▶ [EXERCISE INSTRUCTIONS]: Every record must appear in your reply exactly as written.

▶ [Records from a data collection]:
-.-.-
(** C40. [epoll_wait] asks the descriptors of the interest list round after round,
    each once and in their order, while other cores go on between any two
    questions.  If a round comes in which one answers or after which the time
    is over, it returns after the first such round, with one event for each
    descriptor that answered when it was asked in that round, and no other, in
    the order of the descriptors; the data of an event is its descriptor.
    Without such a round it never returns; and a wait without a time limit
    ([usize::MAX]) never ends for the time. *)
Theorem epoll_wait_answers (interest : Interest) expire_time (w : W) :
  let start k := epoll_turn interest k w in
  let asks k := epoll_asked interest (start k) in
  let over k := expire_time < get_time_ms (epoll_end interest (start k)) in
  let quiet k := (∀ few, few ∈ asks k → ¬ epoll_answers few) ∧ ¬ over k in
  ((∃ n, (∃ few, few ∈ asks n ∧ epoll_answers few) ∨ over n) → ∃ k,
     (∀ j, (j < k)%nat → quiet j) ∧
     (∀ fuel, (k < fuel)%nat → epoll_wait fuel interest expire_time w =
        Some (report <$> filter epoll_answers (asks k), epoll_end interest (start k))) ∧
     (filter epoll_answers (asks k) = [] → over k)) ∧
  ((∀ k, quiet k) → ∀ fuel, epoll_wait fuel interest expire_time w = None) ∧
  (∀ k, (∀ fd evt, (fd, evt) ∈ (asks k).*1 ↔ interest !! fd = Some evt) ∧ StronglySorted (λ a b, a.1 < b.1) (asks k).*1) ∧
  (expire_time = USIZE_MAX → ∀ k, ¬ over k).
Proof.
  intros start asks over quiet.
  assert (∀ k, turn epoll_round (get_epoll_events interest) k w = start k) as Hturn by (intros k; apply epoll_turn_eq).
  set (found := λ r : list EpollEvent, negb (bool_decide (r = []))).
  assert (∀ l : list (Z * EpollEvent * W), found (report <$> filter epoll_answers l) = true ↔ ∃ few, few ∈ l ∧ epoll_answers few) as Hfound.
  { intros l. unfold found. rewrite negb_true_iff, bool_decide_eq_false. split.
    - intros Hn. destruct (filter epoll_answers l) as [|few l'] eqn:E; [done|].
      exists few. apply and_comm, (list_elem_of_filter epoll_answers). rewrite E. left.
    - intros (few & Hf & Ha) E%fmap_nil_inv. assert (few ∈ filter epoll_answers l) as Hin by (by apply list_elem_of_filter).
      rewrite E in Hin. by apply not_elem_of_nil in Hin. }
  assert (∀ v v', epoll_round (epoll_round (get_epoll_events interest) v').1.2 v = epoll_round (get_epoll_events interest) v) as Hagain.
  { intros v v'. by rewrite (epoll_round_report interest v'). }
  split_and!.
  - intros (n & Hn).
    destruct (wait_returns epoll_round found get_time_ms expire_time (get_epoll_events interest) Hagain w) as (k & Hj & Hk & Hend).
    { exists n. rewrite Hturn, epoll_round_report. cbn [fst snd]. rewrite Hfound. exact Hn. }
    exists k. split_and!.
    + intros j Hlt. destruct (Hj j Hlt) as [H1 H2]. rewrite Hturn, epoll_round_report in H1, H2. cbn [fst snd] in H1, H2.
      split; [|unfold over; lia]. intros few Hf Ha. rewrite (proj2 (Hfound _)) in H1; [done|by exists few].
    + intros fuel Hf. unfold epoll_wait. fold found. rewrite (Hk fuel Hf), Hturn, epoll_round_report. done.
    + intros Hes. rewrite Hturn, epoll_round_report in Hend. cbn [fst snd] in Hend. unfold asks in Hes. rewrite Hes in Hend.
      by destruct Hend.
  - intros Hq fuel. unfold epoll_wait. fold found.
    rewrite (wait_never epoll_round found get_time_ms expire_time (get_epoll_events interest) Hagain fuel); [done|].
    intros k. unfold stops. rewrite Hturn, epoll_round_report. cbn [fst snd]. destruct (Hq k) as [H1 H2].
    apply orb_false_iff. split; [|unfold over in H2; lia].
    apply not_true_is_false. rewrite Hfound. intros (few & Hf & Ha). by apply (H1 few).
  - intros k. unfold asks, epoll_asked. rewrite asked_fst. split; [|apply in_order_lt].
    intros fd evt. rewrite in_order_perm. apply elem_of_map_to_list.
  - intros -> k. unfold over, USIZE_MAX. pose proof (get_time_ms_usize (epoll_end interest (start k))). lia.
Qed.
-.-.-
▶ [EXERCISE ANSWER]:
(** C40. [epoll_wait] asks the descriptors of the interest list round after round,
    each once and in their order, while other cores go on between any two
    questions.  If a round comes in which one answers or after which the time
    is over, it returns after the first such round, with one event for each
    descriptor that answered when it was asked in that round, and no other, in
    the order of the descriptors; the data of an event is its descriptor.
    Without such a round it never returns; and a wait without a time limit
    ([usize::MAX]) never ends for the time. *)
Theorem epoll_wait_answers (interest : Interest) expire_time (w : W) :
  let start k := epoll_turn interest k w in
  let asks k := epoll_asked interest (start k) in
  let over k := expire_time < get_time_ms (epoll_end interest (start k)) in
  let quiet k := (∀ few, few ∈ asks k → ¬ epoll_answers few) ∧ ¬ over k in
  ((∃ n, (∃ few, few ∈ asks n ∧ epoll_answers few) ∨ over n) → ∃ k,
     (∀ j, (j < k)%nat → quiet j) ∧
     (∀ fuel, (k < fuel)%nat → epoll_wait fuel interest expire_time w =
        Some (report <$> filter epoll_answers (asks k), epoll_end interest (start k))) ∧
     (filter epoll_answers (asks k) = [] → over k)) ∧
  ((∀ k, quiet k) → ∀ fuel, epoll_wait fuel interest expire_time w = None) ∧
  (∀ k, (∀ fd evt, (fd, evt) ∈ (asks k).*1 ↔ interest !! fd = Some evt) ∧ StronglySorted (λ a b, a.1 < b.1) (asks k).*1) ∧
  (expire_time = USIZE_MAX → ∀ k, ¬ over k).
Proof.
  intros start asks over quiet.
  assert (∀ k, turn epoll_round (get_epoll_events interest) k w = start k) as Hturn by (intros k; apply epoll_turn_eq).
  set (found := λ r : list EpollEvent, negb (bool_decide (r = []))).
  assert (∀ l : list (Z * EpollEvent * W), found (report <$> filter epoll_answers l) = true ↔ ∃ few, few ∈ l ∧ epoll_answers few) as Hfound.
  { intros l. unfold found. rewrite negb_true_iff, bool_decide_eq_false. split.
    - intros Hn. destruct (filter epoll_answers l) as [|few l'] eqn:E; [done|].
      exists few. apply and_comm, (list_elem_of_filter epoll_answers). rewrite E. left.
    - intros (few & Hf & Ha) E%fmap_nil_inv. assert (few ∈ filter epoll_answers l) as Hin by (by apply list_elem_of_filter).
      rewrite E in Hin. by apply not_elem_of_nil in Hin. }
  assert (∀ v v', epoll_round (epoll_round (get_epoll_events interest) v').1.2 v = epoll_round (get_epoll_events interest) v) as Hagain.
  { intros v v'. by rewrite (epoll_round_report interest v'). }
  split_and!.
  - intros (n & Hn).
    destruct (wait_returns epoll_round found get_time_ms expire_time (get_epoll_events interest) Hagain w) as (k & Hj & Hk & Hend).
    { exists n. rewrite Hturn, epoll_round_report. cbn [fst snd]. rewrite Hfound. exact Hn. }
    exists k. split_and!.
    + intros j Hlt. destruct (Hj j Hlt) as [H1 H2]. rewrite Hturn, epoll_round_report in H1, H2. cbn [fst snd] in H1, H2.
      split; [|unfold over; lia]. intros few Hf Ha. rewrite (proj2 (Hfound _)) in H1; [done|by exists few].
    + intros fuel Hf. unfold epoll_wait. fold found. rewrite (Hk fuel Hf), Hturn, epoll_round_report. done.
    + intros Hes. rewrite Hturn, epoll_round_report in Hend. cbn [fst snd] in Hend. unfold asks in Hes. rewrite Hes in Hend.
      by destruct Hend.
  - intros Hq fuel. unfold epoll_wait. fold found.
    rewrite (wait_never epoll_round found get_time_ms expire_time (get_epoll_events interest) Hagain fuel); [done|].
    intros k. unfold stops. rewrite Hturn, epoll_round_report. cbn [fst snd]. destruct (Hq k) as [H1 H2].
    apply orb_false_iff. split; [|unfold over in H2; lia].
    apply not_true_is_false. rewrite Hfound. intros (few & Hf & Ha). by apply (H1 few).
  - intros k. unfold asks, epoll_asked. rewrite asked_fst. split; [|apply in_order_lt].
    intros fd evt. rewrite in_order_perm. apply elem_of_map_to_list.
  - intros -> k. unfold over, USIZE_MAX. pose proof (get_time_ms_usize (epoll_end interest (start k))). lia.
Qed.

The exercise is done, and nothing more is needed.